[Dataset entries]
%%
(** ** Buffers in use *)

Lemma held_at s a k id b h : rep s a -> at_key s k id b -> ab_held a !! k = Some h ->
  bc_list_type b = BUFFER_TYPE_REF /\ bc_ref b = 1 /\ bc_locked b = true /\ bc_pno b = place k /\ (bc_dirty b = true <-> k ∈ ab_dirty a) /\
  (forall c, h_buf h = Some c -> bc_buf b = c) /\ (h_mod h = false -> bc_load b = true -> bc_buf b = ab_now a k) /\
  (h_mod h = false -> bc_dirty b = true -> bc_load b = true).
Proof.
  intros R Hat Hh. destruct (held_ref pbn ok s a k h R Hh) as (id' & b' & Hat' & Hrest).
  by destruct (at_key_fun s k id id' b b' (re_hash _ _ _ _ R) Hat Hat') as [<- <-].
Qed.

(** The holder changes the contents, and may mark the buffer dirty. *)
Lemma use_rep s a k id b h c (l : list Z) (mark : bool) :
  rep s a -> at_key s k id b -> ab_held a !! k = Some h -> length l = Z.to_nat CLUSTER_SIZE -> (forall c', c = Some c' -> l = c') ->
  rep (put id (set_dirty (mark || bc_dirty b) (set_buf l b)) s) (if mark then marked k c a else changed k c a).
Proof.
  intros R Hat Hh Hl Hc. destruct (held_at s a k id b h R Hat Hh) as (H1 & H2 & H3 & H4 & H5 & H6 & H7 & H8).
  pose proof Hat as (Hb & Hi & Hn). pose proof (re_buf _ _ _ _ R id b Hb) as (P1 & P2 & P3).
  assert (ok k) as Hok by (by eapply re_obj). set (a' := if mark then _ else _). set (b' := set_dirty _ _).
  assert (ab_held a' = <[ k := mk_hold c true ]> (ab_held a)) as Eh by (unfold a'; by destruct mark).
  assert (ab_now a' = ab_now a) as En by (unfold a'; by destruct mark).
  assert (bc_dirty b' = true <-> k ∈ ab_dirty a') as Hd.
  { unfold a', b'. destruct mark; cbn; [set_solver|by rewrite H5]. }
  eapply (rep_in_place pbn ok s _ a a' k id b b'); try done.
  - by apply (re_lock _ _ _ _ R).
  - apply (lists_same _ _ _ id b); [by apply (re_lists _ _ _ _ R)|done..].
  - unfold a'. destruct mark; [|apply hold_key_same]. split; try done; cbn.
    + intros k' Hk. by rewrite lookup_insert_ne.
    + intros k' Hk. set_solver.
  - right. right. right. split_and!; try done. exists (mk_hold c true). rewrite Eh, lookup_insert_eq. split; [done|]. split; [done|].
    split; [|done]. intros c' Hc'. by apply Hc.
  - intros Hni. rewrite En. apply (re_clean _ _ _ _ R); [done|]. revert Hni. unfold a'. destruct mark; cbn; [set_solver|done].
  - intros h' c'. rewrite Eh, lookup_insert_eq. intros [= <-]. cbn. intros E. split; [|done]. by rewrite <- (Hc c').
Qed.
%%
* [Exercise] Keep to the lines from the one containing "- intros Hni." to the end of the entries above, and retype them exactly.

* [Solution]
  - intros Hni. rewrite En. apply (re_clean _ _ _ _ R); [done|]. revert Hni. unfold a'. destruct mark; cbn; [set_solver|done].
  - intros h' c'. rewrite Eh, lookup_insert_eq. intros [= <-]. cbn. intros E. split; [|done]. by rewrite <- (Hc c').
Qed.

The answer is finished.